ABOUT THIS EXERCISE - In the listing that follows, how many lines include the word "Hshift"? Only the number is wanted.

+++++

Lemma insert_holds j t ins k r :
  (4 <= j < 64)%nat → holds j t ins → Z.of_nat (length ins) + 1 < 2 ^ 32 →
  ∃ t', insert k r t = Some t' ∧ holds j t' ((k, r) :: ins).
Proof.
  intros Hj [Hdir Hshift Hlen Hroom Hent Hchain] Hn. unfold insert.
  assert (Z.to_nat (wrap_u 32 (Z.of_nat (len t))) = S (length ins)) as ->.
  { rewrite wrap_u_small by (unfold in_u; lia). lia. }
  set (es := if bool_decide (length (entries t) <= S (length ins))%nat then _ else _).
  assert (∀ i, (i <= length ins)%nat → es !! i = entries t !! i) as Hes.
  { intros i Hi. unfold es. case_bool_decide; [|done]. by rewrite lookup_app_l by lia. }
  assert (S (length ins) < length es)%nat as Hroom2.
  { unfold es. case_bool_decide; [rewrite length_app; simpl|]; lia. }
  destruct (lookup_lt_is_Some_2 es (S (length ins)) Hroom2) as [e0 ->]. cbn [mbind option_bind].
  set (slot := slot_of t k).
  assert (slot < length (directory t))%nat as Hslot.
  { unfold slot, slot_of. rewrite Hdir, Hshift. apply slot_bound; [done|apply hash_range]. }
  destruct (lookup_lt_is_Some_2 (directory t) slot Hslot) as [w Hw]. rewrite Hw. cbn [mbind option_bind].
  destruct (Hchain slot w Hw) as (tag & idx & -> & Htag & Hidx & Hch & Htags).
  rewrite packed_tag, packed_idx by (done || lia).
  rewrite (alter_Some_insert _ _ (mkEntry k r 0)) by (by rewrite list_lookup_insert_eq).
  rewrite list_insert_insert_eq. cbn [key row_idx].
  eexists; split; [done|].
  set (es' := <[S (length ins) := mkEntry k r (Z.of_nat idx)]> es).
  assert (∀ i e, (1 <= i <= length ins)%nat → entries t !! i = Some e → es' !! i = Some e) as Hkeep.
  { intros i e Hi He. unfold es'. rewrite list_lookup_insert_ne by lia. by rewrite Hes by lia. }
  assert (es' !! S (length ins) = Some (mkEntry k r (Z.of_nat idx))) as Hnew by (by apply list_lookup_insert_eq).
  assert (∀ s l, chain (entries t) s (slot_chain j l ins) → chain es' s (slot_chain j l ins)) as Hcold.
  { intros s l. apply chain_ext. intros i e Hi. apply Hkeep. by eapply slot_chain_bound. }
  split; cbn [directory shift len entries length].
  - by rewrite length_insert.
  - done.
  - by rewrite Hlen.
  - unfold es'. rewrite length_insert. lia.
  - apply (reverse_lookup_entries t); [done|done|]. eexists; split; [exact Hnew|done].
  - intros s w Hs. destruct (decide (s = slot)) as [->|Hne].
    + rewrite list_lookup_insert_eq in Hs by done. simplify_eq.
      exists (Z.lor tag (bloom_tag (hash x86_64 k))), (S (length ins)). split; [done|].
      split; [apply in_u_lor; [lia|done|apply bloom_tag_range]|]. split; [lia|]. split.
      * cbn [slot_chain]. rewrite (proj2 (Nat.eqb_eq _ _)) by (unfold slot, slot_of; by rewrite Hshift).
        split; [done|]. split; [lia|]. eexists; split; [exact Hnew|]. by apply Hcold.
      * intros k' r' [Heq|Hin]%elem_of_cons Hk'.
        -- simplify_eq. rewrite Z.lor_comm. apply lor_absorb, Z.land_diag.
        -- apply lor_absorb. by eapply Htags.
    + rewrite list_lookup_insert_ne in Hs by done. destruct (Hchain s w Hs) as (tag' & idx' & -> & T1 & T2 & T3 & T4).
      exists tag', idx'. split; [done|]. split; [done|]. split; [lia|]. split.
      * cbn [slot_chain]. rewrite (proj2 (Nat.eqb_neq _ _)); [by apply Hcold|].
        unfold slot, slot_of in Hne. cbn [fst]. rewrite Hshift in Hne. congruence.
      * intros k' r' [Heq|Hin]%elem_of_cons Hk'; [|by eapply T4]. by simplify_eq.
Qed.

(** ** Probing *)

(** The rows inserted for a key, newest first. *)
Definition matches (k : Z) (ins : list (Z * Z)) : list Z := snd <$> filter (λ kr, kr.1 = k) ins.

+++++

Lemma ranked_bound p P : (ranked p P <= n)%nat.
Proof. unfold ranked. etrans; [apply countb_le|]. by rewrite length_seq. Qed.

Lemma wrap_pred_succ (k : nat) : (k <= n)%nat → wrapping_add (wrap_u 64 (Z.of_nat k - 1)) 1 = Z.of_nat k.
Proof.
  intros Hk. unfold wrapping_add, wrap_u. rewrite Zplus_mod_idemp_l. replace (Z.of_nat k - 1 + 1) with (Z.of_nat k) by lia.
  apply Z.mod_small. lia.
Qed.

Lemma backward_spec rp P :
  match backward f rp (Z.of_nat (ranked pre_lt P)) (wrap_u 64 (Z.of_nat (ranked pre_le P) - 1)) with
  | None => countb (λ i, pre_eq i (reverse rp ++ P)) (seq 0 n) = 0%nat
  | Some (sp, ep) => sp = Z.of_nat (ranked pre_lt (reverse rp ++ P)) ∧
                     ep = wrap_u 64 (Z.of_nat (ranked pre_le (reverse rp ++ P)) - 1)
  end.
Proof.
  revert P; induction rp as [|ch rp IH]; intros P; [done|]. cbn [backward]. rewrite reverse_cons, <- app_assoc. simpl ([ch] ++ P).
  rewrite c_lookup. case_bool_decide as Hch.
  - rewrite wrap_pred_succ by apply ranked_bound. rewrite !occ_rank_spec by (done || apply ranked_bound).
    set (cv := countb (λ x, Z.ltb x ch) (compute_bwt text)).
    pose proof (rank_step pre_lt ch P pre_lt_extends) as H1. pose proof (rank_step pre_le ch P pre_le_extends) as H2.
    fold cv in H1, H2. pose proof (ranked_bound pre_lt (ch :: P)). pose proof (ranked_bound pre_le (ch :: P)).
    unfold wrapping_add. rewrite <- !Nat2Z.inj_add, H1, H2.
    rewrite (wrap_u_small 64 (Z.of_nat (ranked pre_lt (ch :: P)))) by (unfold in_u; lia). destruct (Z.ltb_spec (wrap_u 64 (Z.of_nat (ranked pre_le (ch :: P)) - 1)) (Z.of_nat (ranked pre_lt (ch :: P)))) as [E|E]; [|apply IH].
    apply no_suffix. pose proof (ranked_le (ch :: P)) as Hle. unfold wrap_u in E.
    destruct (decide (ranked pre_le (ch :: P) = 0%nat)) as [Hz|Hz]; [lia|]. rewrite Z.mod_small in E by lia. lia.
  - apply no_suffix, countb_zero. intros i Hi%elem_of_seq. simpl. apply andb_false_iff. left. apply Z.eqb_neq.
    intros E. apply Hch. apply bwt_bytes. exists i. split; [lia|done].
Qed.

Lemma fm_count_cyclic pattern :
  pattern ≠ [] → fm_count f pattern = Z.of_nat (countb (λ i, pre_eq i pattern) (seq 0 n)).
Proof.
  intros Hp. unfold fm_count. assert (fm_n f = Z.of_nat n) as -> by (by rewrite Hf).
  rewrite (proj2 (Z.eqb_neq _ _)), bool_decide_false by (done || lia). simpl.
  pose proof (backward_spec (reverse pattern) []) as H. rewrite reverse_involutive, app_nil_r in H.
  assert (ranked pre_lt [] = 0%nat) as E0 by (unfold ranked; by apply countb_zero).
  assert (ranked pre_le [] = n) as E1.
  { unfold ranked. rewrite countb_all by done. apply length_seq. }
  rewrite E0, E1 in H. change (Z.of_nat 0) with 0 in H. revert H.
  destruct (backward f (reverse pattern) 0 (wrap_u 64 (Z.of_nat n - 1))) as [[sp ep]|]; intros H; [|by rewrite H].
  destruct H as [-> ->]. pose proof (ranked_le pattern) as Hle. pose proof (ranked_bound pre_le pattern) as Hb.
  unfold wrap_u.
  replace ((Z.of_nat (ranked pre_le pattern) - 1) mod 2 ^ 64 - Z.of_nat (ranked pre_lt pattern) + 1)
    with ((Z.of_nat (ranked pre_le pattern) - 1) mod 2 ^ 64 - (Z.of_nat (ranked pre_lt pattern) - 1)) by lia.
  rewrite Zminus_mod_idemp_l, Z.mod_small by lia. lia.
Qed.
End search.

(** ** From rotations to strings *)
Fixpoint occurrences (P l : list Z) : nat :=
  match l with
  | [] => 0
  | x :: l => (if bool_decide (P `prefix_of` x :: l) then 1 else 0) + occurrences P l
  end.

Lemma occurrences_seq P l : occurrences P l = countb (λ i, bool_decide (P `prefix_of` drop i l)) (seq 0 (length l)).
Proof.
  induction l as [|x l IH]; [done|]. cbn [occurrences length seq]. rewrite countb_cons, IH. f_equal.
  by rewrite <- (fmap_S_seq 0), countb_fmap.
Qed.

+++++

PROBLEM SOLUTION - 4